La polemica dello studioso Franco La Cecla riservata agli urbanisti; (Secolo XIX di venerdì 10 aprile) "razza dannata asserviti al potere e agli immobiliaristi" Non può che essere condivisa sopratutto a Genova. I nostri urbanisti hanno permesso ogni tipo di costruzioni, prima asfaltando le nostre colline regalandoci un dopoguerra carico di alluvioni, e le ultime che qualunque studio di mercato avrebbe fortemente vietato, rendendo meno visibile il decadimento della nostra città. Non hanno mai tenuto conto che a Genova ci sono circa centomila case sfitte che il mercato non vede e non cerca; semplicemente perché è una citta vecchia, con poco lavoro e giovani genovesi devono cercare lavoro altrove! Gli stessi immigrati sud americani tornano ai loro Paesi che in alcuni vi è il pil a due cifre. Sostiene La Cecla che secondo Shakespeare le citta sono la gente. Ma se gli urbanisti appena si libera un'area cercano di favorire il massimo del profitto e non prendono in considerazione l'odiato termine "gente" andremo sempre peggio! Che dire dei palazzi costruiti dall'area ricavata dal dismesso deposito dell'Amt in via Baccadasse in gran parte non venduti e non occupati? Che dire dei palazzi costruiti sul porto visibili come mostri inabitati di notte mentre si percorre la sopra elevata? Per non parlare della regina delle brutte figure degli Erzelli!! E del vuoto che creeranno quando si sposteranno le facoltà e le altre strutture ora alloggiate in altri siti? Voremmo sapere che intenzioni hanno gli urbanisti relativamente all' area liberatasi da parecchi anni del vecchio mercato all'ingrosso di Corso Sardegna.

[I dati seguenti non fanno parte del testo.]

(* ===== verification/Status.v ===== *)
(** Outcome types of the TelePath API: [include/telepath/common/status.h], and
    the packed form of a writeback error stored in a frame descriptor
    ([lib/buffer/frame_control.cc]).  [Result A] is [std::expected<A, Error>],
    [Status] is [std::expected<void, Error>]; the monadic notation is the
    early return of the code ([if (!r.has_value()) return PropagateError(r)]). *)
From stdpp Require Import strings.
From S2P Require Import Prelude.

(** ** Error kinds *)

Inductive ErrorCode :=
  | kInvalidArgument
  | kNotFound
  | kIoError
  | kUnavailable
  | kResourceExhausted
  | kInternal
  | kFailed.

#[export] Instance ErrorCode_eq_dec : EqDecision ErrorCode.
Proof. solve_decision. Defined.

(** The enumeration's [uint8_t] values, which start at 1. *)
Definition code_value (c : ErrorCode) : Z :=
  match c with
  | kInvalidArgument => 1
  | kNotFound => 2
  | kIoError => 3
  | kUnavailable => 4
  | kResourceExhausted => 5
  | kInternal => 6
  | kFailed => 7
  end.

(** [static_cast<ErrorCode>] of a byte; a byte outside the enumeration has no
    enumerator. *)
Definition code_of_value (z : Z) : option ErrorCode :=
  if z =? 1 then Some kInvalidArgument
  else if z =? 2 then Some kNotFound
  else if z =? 3 then Some kIoError
  else if z =? 4 then Some kUnavailable
  else if z =? 5 then Some kResourceExhausted
  else if z =? 6 then Some kInternal
  else if z =? 7 then Some kFailed
  else None.

Inductive ErrorClass := kPage | kResource | kUsage | kFatal.

#[export] Instance ErrorClass_eq_dec : EqDecision ErrorClass.
Proof. solve_decision. Defined.

(** [system_error] is an [int]; messages are static strings. *)
Record Error := MkError {
  code : ErrorCode;
  message : string;
  system_error : Z
}.

#[export] Instance Error_eq_dec : EqDecision Error.
Proof. solve_decision. Defined.

Definition error_class (e : Error) : ErrorClass :=
  match code e with
  | kIoError => kPage
  | kResourceExhausted => kResource
  | kInvalidArgument | kNotFound | kUnavailable => kUsage
  | kInternal | kFailed => kFatal
  end.

Definition retryable (e : Error) : bool :=
  bool_decide (error_class e = kResource).

(** ** Results *)

Inductive Result (A : Type) :=
  | Ok (a : A)
  | Err (e : Error).
Arguments Ok {A} a.
Arguments Err {A} e.

Abbreviation Status := (Result unit).

#[export] Instance Result_eq_dec {A} `{EqDecision A} : EqDecision (Result A).
Proof. solve_decision. Defined.

Definition has_value {A} (r : Result A) : bool :=
  match r with Ok _ => true | Err _ => false end.

Definition InvalidArgument {A} (m : string) : Result A := Err (MkError kInvalidArgument m 0).
Definition NotFound {A} (m : string) (errno : Z) : Result A := Err (MkError kNotFound m errno).
Definition IoError {A} (m : string) (errno : Z) : Result A := Err (MkError kIoError m errno).
Definition Unavailable {A} (m : string) (errno : Z) : Result A := Err (MkError kUnavailable m errno).
Definition ResourceExhausted {A} (m : string) : Result A := Err (MkError kResourceExhausted m 0).
Definition Internal {A} (m : string) : Result A := Err (MkError kInternal m 0).
Definition Failed {A} (m : string) : Result A := Err (MkError kFailed m 0).

(** [Error::ToString]: [strerror] belongs to the C library. *)
Definition ToString (strerror : Z -> string) (e : Error) : string :=
  if system_error e =? 0 then message e
  else (message e +:+ ": " +:+ strerror (system_error e))%string.

Declare Scope result_scope.
Delimit Scope result_scope with result.
Notation "x <-! r ;; k" :=
  (match r with Ok x => k | Err e => Err e end)
  (at level 100, r at next level, right associativity) : result_scope.

(** ** Packed writeback errors *)

(** [PackWritebackError]: code in the low byte, the errno clamped to 24 bits
    above it; 0 stands for success. *)
Definition PackWritebackError (status : Status) : Z :=
  match status with
  | Ok _ => 0
  | Err e =>
      let code := Z.land (code_value (code e)) 0xFF in
      let system_error := Z.min (u32 (Z.max (system_error e) 0)) 0xFFFFFF in
      Z.lor code (u32 (Z.shiftl system_error 8))
  end.

(** [UnpackWritebackError]; [None] for a byte that is no [ErrorCode]. *)
Definition UnpackWritebackError (packed : Z) : option Status :=
  if packed =? 0 then Some (Ok tt)
  else
    code ← code_of_value (Z.land packed 0xFF);
    Some (Err (MkError code "writeback failed" (Z.shiftr packed 8))).

(** ** Lemmas *)

Lemma code_value_range c : 1 <= code_value c <= 7.
Proof. destruct c; simpl; lia. Qed.

Lemma code_of_code_value c : code_of_value (code_value c) = Some c.
Proof. by destruct c. Qed.

(** The packed word is the code plus 256 times the clamped errno. *)
Lemma pack_err_word c m n :
  let s := Z.min (u32 (Z.max n 0)) (2 ^ 24 - 1) in
  0 <= s < 2 ^ 24 /\ PackWritebackError (Err (MkError c m n)) = code_value c + 256 * s.
Proof.
  intros s. pose proof (u32_range (Z.max n 0)) as Hr. unfold is_u32 in Hr.
  assert (0 <= s < 2 ^ 24) as Hs by (unfold s; lia). split; [done|].
  unfold PackWritebackError; simpl. change (Z.min (u32 (Z.max n 0)) 16777215) with s.
  pose proof (code_value_range c) as Hc.
  change 255 with (Z.ones 8).
  rewrite (Z.land_ones (code_value c) 8), Z.mod_small by lia.
  rewrite Z.shiftl_mul_pow2, u32_small by (try unfold is_u32, u32_mod; lia).
  rewrite lor_low_high by lia. lia.
Qed.

Lemma unpack_err_word c s :
  0 <= s < 2 ^ 24 ->
  UnpackWritebackError (code_value c + 256 * s) = Some (Err (MkError c "writeback failed" s)).
Proof.
  intros Hs. pose proof (code_value_range c) as Hc. unfold UnpackWritebackError.
  destruct (Z.eqb_spec (code_value c + 256 * s) 0); [lia|].
  change 0xFF with (Z.ones 8).
  rewrite (Z.land_ones _ 8), Z.shiftr_div_pow2 by lia.
  replace ((code_value c + 256 * s) mod 2 ^ 8) with (code_value c) by zdiv_lia.
  replace ((code_value c + 256 * s) / 2 ^ 8) with s by zdiv_lia.
  by rewrite code_of_code_value.
Qed.

(** Whatever status was packed, unpacking tells success from failure. *)
Lemma unpack_pack (s : Status) :
  exists r, UnpackWritebackError (PackWritebackError s) = Some r /\ has_value r = has_value s.
Proof.
  destruct s as [[]|[c m n]]; [by eexists|].
  destruct (pack_err_word c m n) as [Hs ->]. rewrite unpack_err_word by done. by eexists.
Qed.

(** A packed error survives the round trip: the code is kept, the errno is
    clamped to 24 bits, and only success packs to 0. *)
Lemma writeback_error_roundtrip c m n :
  n < 2 ^ 31 ->
  UnpackWritebackError (PackWritebackError (Ok tt)) = Some (Ok tt) /\
  PackWritebackError (Err (MkError c m n)) <> 0 /\
  is_u32 (PackWritebackError (Err (MkError c m n))) /\
  UnpackWritebackError (PackWritebackError (Err (MkError c m n))) =
    Some (Err (MkError c "writeback failed" (Z.min (Z.max n 0) (2 ^ 24 - 1)))).
Proof.
  intros Hn. destruct (pack_err_word c m n) as [Hs ->]. pose proof (code_value_range c) as Hc.
  rewrite unpack_err_word by done.
  rewrite (u32_small (Z.max n 0)) in * by (unfold is_u32, u32_mod; lia).
  split_and!; [done|lia|unfold is_u32, u32_mod; lia|done].
Qed.

Lemma writeback_error_roundtrip_witness :
  5 < 2 ^ 31 /\
  UnpackWritebackError (PackWritebackError (Err (MkError kIoError "pwritev failed" 5))) =
    Some (Err (MkError kIoError "writeback failed" 5)).
Proof.
  split; [lia|].
  exact (proj2 (proj2 (proj2 (writeback_error_roundtrip kIoError "pwritev failed" 5 ltac:(lia))))).
Defined.
Lemma land_encode_state : ctl_ok c -> Z.land (encode c) kStateMask = state_value (c_state c).
Proof.
  intros [Hs Hp]. change kStateMask with (Z.ones 2). rewrite Z.land_ones by lia.
  unfold encode; ctl_bounds c; simpl (2 ^ _). zdiv_lia.
Qed.
Lemma land_encode_dirty : ctl_ok c -> Z.land (encode c) kDirty = 4 * b2z (c_dirty c).
Proof. field_solve 2 1. Qed.
Lemma land_encode_queued : ctl_ok c -> Z.land (encode c) kWritebackQueued = 8 * b2z (c_queued c).
Proof. field_solve 3 1. Qed.
Lemma land_encode_active : ctl_ok c -> Z.land (encode c) kWritebackActive = 16 * b2z (c_active c).
Proof. field_solve 4 1. Qed.
Lemma land_encode_prefetched : ctl_ok c -> Z.land (encode c) kPrefetched = 32 * b2z (c_prefetched c).
Proof. field_solve 5 1. Qed.
Lemma land_encode_redirtied : ctl_ok c -> Z.land (encode c) kRedirtied = 64 * b2z (c_redirtied c).
Proof. field_solve 6 1. Qed.
Lemma land_encode_excl : ctl_ok c -> Z.land (encode c) kExclusive = 128 * b2z (c_excl c).
Proof. field_solve 7 1. Qed.
Lemma land_encode_shared : ctl_ok c -> Z.land (encode c) kSharedMask = 256 * c_shared c.
Proof. field_solve 8 8. Qed.
Lemma land_encode_waiters : ctl_ok c -> Z.land (encode c) kWaiters = 65536 * b2z (c_waiters c).
Proof. field_solve 16 1. Qed.
Lemma land_encode_pins : ctl_ok c -> Z.land (encode c) kPinMask = 131072 * c_pins c.
Proof. field_solve 17 15. Qed.

End Fields.

Ltac any_bit_solve H :=
  intros Hok; unfold any_bit; rewrite H by done;
  match goal with |- context [b2z ?b] => destruct b; reflexivity end.

Section Readers.
Variable c : ctl.

Lemma any_dirty : ctl_ok c -> any_bit (encode c) kDirty = c_dirty c.
Proof. any_bit_solve land_encode_dirty. Qed.
Lemma any_queued : ctl_ok c -> any_bit (encode c) kWritebackQueued = c_queued c.
Proof. any_bit_solve land_encode_queued. Qed.
Lemma any_active : ctl_ok c -> any_bit (encode c) kWritebackActive = c_active c.
Proof. any_bit_solve land_encode_active. Qed.
Lemma any_prefetched : ctl_ok c -> any_bit (encode c) kPrefetched = c_prefetched c.
Proof. any_bit_solve land_encode_prefetched. Qed.
Lemma any_redirtied : ctl_ok c -> any_bit (encode c) kRedirtied = c_redirtied c.
Proof. any_bit_solve land_encode_redirtied. Qed.
Lemma any_excl : ctl_ok c -> any_bit (encode c) kExclusive = c_excl c.
Proof. any_bit_solve land_encode_excl. Qed.
Lemma any_waiters : ctl_ok c -> any_bit (encode c) kWaiters = c_waiters c.
Proof. any_bit_solve land_encode_waiters. Qed.
Lemma any_shared : ctl_ok c -> any_bit (encode c) kSharedMask = negb (c_shared c =? 0).
Proof. intros Hok; unfold any_bit; rewrite land_encode_shared by done. f_equal. lia. Qed.

Lemma any_writeback : ctl_ok c -> any_bit (encode c) kWritebackMask = c_writeback c.
Proof. intros. unfold kWritebackMask. by rewrite any_bit_lor, any_queued, any_active. Qed.
Lemma any_latch : ctl_ok c -> any_bit (encode c) kLatchMask = c_latched c.
Proof. intros. unfold kLatchMask. by rewrite any_bit_lor, any_excl, any_shared. Qed.

Lemma StateIs_encode s : ctl_ok c -> StateIs (encode c) s = c_is s c.
Proof.
  intros. unfold StateIs, State, c_is. rewrite land_encode_state by done.
  by destruct (c_state c), s.
Qed.
Lemma IsResident_encode : ctl_ok c -> IsResident (encode c) = c_is kResident c.
Proof. apply StateIs_encode. Qed.
Lemma IsDirty_encode : ctl_ok c -> IsDirty (encode c) = c_dirty c.
Proof. apply any_dirty. Qed.
Lemma HasWriteback_encode : ctl_ok c -> HasWriteback (encode c) = c_writeback c.
Proof. apply any_writeback. Qed.
Lemma SharedHolders_encode : ctl_ok c -> SharedHolders (encode c) = c_shared c.
Proof.
  intros Hok. unfold SharedHolders. rewrite land_encode_shared by done.
  unfold kSharedShift. rewrite Z.shiftr_div_pow2 by lia. zdiv_lia.
Qed.
Lemma Pins_encode : ctl_ok c -> Pins (encode c) = c_pins c.
Proof.
  intros Hok. unfold Pins. rewrite land_encode_pins by done.
  unfold kPinShift. rewrite Z.shiftr_div_pow2 by lia. zdiv_lia.
Qed.

End Readers.

#[export] Hint Rewrite any_bit_lor : words.
#[export] Hint Rewrite any_dirty any_queued any_active any_prefetched any_redirtied any_excl
  any_waiters any_shared any_writeback any_latch StateIs_encode IsResident_encode IsDirty_encode
  HasWriteback_encode SharedHolders_encode Pins_encode using done : words.

(** ** Writing fields *)

(** Exposes the arithmetic form of an encoded record. *)
Ltac ctl_arith :=
  unfold encode; cbv [set_state set_dirty set_queued set_active set_redirtied set_excl
    set_shared set_waiters set_pins c_state c_dirty c_queued c_active c_prefetched c_redirtied
    c_excl c_shared c_waiters c_pins];
  change kDirty with 4; change kWritebackQueued with 8; change kWritebackActive with 16;
  change kRedirtied with 64; change kExclusive with 128; change kWaiters with 65536;
  change (b2z true) with 1; change (b2z false) with 0.
Ltac flag_set H :=
  intros Hok; rewrite lor_add, H by done; ctl_arith; lia.
Ltac flag_clear H :=
  intros Hok; rewrite land_u32_not by (by apply encode_range); rewrite H by done;
  ctl_arith; lia.

Section Writers.
Variable c : ctl.

Lemma lor_dirty : ctl_ok c -> Z.lor (encode c) kDirty = encode (set_dirty true c).
Proof. flag_set land_encode_dirty. Qed.
Lemma lor_queued : ctl_ok c -> Z.lor (encode c) kWritebackQueued = encode (set_queued true c).
Proof. flag_set land_encode_queued. Qed.
Lemma lor_active : ctl_ok c -> Z.lor (encode c) kWritebackActive = encode (set_active true c).
Proof. flag_set land_encode_active. Qed.
Lemma lor_redirtied : ctl_ok c -> Z.lor (encode c) kRedirtied = encode (set_redirtied true c).
Proof. flag_set land_encode_redirtied. Qed.
Lemma lor_excl : ctl_ok c -> Z.lor (encode c) kExclusive = encode (set_excl true c).
Proof. flag_set land_encode_excl. Qed.
Lemma lor_waiters : ctl_ok c -> Z.lor (encode c) kWaiters = encode (set_waiters true c).
Proof. flag_set land_encode_waiters. Qed.
Inductive step : frame -> frame -> Prop :=
  | step_move f i r r' op w wake :
      runs f i r -> move r r' op -> word_step op (word f) = Exchange w wake tt ->
      step f (exchanged f w wake i r')
  (** A writer's changes are committed when it releases the latch. *)
  | step_release_written f i w wake :
      runs f i (RExcl true) -> word_step op_release_exclusive (word f) = Exchange w wake tt ->
      step f (set_value (exchanged f w wake i RPinned) (tag f) (mem f))
  | step_pop f i :
      runs f i RIdle -> listed f = true ->
      step f (set_thread (set_listed f false) i RPopped Running)
  | step_push_back f i :
      runs f i RPopped -> step f (set_thread (set_listed f true) i RIdle Running)
  | step_store_tag f i t :
      runs f i RReserved -> step f (set_thread (set_tag f t) i RTagged Running)
  | step_install f i :
      runs f i RTagged -> elsewhere f (tag f) = false -> step f (set_thread f i RLoading Running)
  | step_tag_exists f i :
      runs f i RTagged -> step f (set_thread (set_tag f no_tag) i RAborting Running)
  | step_read f i :
      runs f i RLoading ->
      step f (set_thread (set_zeroed (set_mem f (disk f (tag f))) false) i RLoaded Running)
  | step_zero f i :
      runs f i RLoading -> step f (set_thread (set_mem f zero_page) i RZeroed Running)
  | step_publish_zero f i w wake :
      runs f i RZeroLatched -> word_step (op_publish false) (word f) = Exchange w wake tt ->
      step f (set_zeroed (exchanged f w wake i (RExcl false)) true)
  | step_abort f i d :
      runs f i RLoading ->
      step f (set_thread (set_tag (set_mem f d) no_tag) i RAborting Running)
  | step_push_freed f i :
      runs f i RFreed -> step f (set_thread (set_listed f true) i RIdle Running)
  | step_mark_dirty f i m w wake :
      runs f i (RExcl m) ->
      (word_step op_mark_dirty (word f) = Exchange w wake tt \/
       (word_step op_mark_dirty (word f) = Return tt /\ w = word f /\ wake = false)) ->
      step f (set_zeroed (exchanged f w wake i (RExcl true)) false)
  | step_write f i d :
      runs f i (RExcl true) -> step f (set_mem f d)
  | step_queue f i r r' skip w wake :
      runs f i r -> queues r r' -> word_step (op_queue skip) (word f) = Exchange w wake tt ->
      step f (set_wb (exchanged f w wake i r') (Some TQueued))
  | step_capture f i r r' :
      runs f i r' -> queues r r' ->
      step f (set_thread (set_wb f (Some (TSnapped (tag f) (mem f)))) i r Running)
  | step_cancel f t s w wake :
      wb f = Some (TSnapped t s) -> word_step op_cancel (word f) = Exchange w wake tt ->
      step f (set_wb (set_word f w wake) None)
  | step_begin f t s w wake :
      wb f = Some (TSnapped t s) -> word_step op_begin (word f) = Exchange w wake tt ->
      step f (set_wb (set_word f w wake) (Some (TActive t s)))
  | step_disk_write f t s :
      wb f = Some (TActive t s) ->
      step f (set_wb (set_disk f t s) (Some (TWritten t s true)))
  | step_disk_error f t s torn :
      wb f = Some (TActive t s) ->
      step f (set_wb (set_disk f t torn) (Some (TWritten t s false)))
  | step_complete f t s ok w wake :
      wb f = Some (TWritten t s ok) -> word_step (op_complete ok) (word f) = Exchange w wake tt ->
      step f (set_wb (set_word f w wake) None)
  | step_discard f i w wake :
      runs f i RPinned -> word_step op_discard (word f) = Exchange w wake tt ->
      step f (set_value (exchanged f w wake i RDropped) (tag f) (disk f (tag f)))
  | step_clear_dropped f i :
      runs f i RDropped -> step f (set_thread (set_tag f no_tag) i RFreed Running)
  | step_wait_load f i r k :
      waits f i r Running \/ waits f i r (Woken k) ->
      step f (set_thread f i r (Seen k (word f)))
  | step_wait_return f i r k w :
      waits f i r (Seen k w) -> WaitWhile (blocked k f) w = WaitReturn w ->
      step f (set_thread f i r Running)
  | step_wait_blocked f i r k w :
      waits f i r (Seen k w) -> blocked k f w = true -> step f (set_thread f i r (Ready k w))
  | step_wait_set f i r k w next :
      waits f i r (Ready k w) -> WaitWhile (fun _ => true) w = WaitSetWaiters next ->
      word f = w -> step f (set_thread (set_word f next false) i r (Ready k next))
  | step_wait_set_failed f i r k w next :
      waits f i r (Ready k w) -> WaitWhile (fun _ => true) w = WaitSetWaiters next ->
      step f (set_thread f i r (Seen k (word f)))
  | step_wait_sleep f i r k w :
      waits f i r (Ready k w) -> WaitWhile (fun _ => true) w = WaitSleep w ->
      word f = w -> step f (set_thread f i r (Asleep k))
  | step_wait_no_sleep f i r k w :
      waits f i r (Ready k w) -> WaitWhile (fun _ => true) w = WaitSleep w ->
      word f <> w -> step f (set_thread f i r (Woken k))
  | step_wait_spurious f i r k :
      waits f i r (Asleep k) -> step f (set_thread f i r (Woken k))
  (** Another frame takes a page this one does not own, changes it and its block on
      disk, and gives it up. *)
  | step_other_takes f t : t <> tag f \/ ~ owns_tag f -> step f (set_elsewhere f t true)
  | step_other_changes f t d v : elsewhere f t = true -> step f (set_value (set_disk f t d) t v)
  | step_other_leaves f t : elsewhere f t = true -> disk f t = value f t -> step f (set_elsewhere f t false).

La fruizione sportiva di una simile area(campi da calcetto,palla volo, tennis) non potrebbe che portare felicità alle famiglie, basterebbe per una volta tenere conto della "gente" che sarebbe molto difficile sbagliare.

martedì 7 aprile 2015

A quando alcuni e sani cambiamenti

​​Dopo l'abolizione del finanziamento pubblico ai partiti, sono aumentate e restano "misteriose e non accessibili" le numerose forme di sovvenzioni pubbliche alla casta politica, che danno origine ad uno dei più corrotti paesi all'interno del novero delle nazioni moderne del pianeta: il nostro! Questa avvilente situazione è stata convalidata dal titolare del "rapporto Cottarelli", incaricato dal presidente Renzi di cercare le cause di questo disastro. Ha sostenuto in una intervista, quando era ormai fuori dall'Italia, fuori dal rapporto e fuori da tutto, che certi dati da lui richiesti non pervenivano per questioni burocratiche. Avete capito bene: la burocrazia tranquillamente annientava Cottarelli nominato dal Presidente del Consiglio!! In questo ginepraio le vere strutture artefici del saccheggio necessario per attuare il sistema corruttivo sono principalmente "le fondazioni" di appartenenza personale ai singoli politici, e agli ancora più fortunati partiti politici a vantaggio delle cui struttura tutte le lobby possono investire la loro generosità per raggiungere i loro obiettivi. E' evidente che i proprietari di "Fondazioni" sono ora terrorizzati dalla possibilità che vengano resi pubblici i nomi dei loro benefattori che stanno per essere tutti scoperti come saccheggiatori delle risorse pubbliche praticamente dalla loro soperta giornagliera di indagini giudiziarie. Non è stato ancora cambiato il nostro mostruoso sistema per partecipare alle gare d'appalto (chi sarà mai stato l'ideatore) che fa vincere la società che garantise l'offerta più bassa, anche se nessun paese serio ha mai condiviso il principio che sta alla base di questa norma maldestramente disonesta. In realtà sappiamo che solo chi ha saputo dare i soldi alle persone (leggi anche fondazioni) giuste potrà attingere all'adeguamento dei prezzi in corso d'opera e continuare la festa, scalzando le ditte che praticavano di fatto un prezzo sicuramente più basso. Non c'è stata una grande opera che non sia stata inquisita!! Forse Cottarelli, vista l'impenetrabilità del sistema del "massimo ribasso", ha lasciato perdere.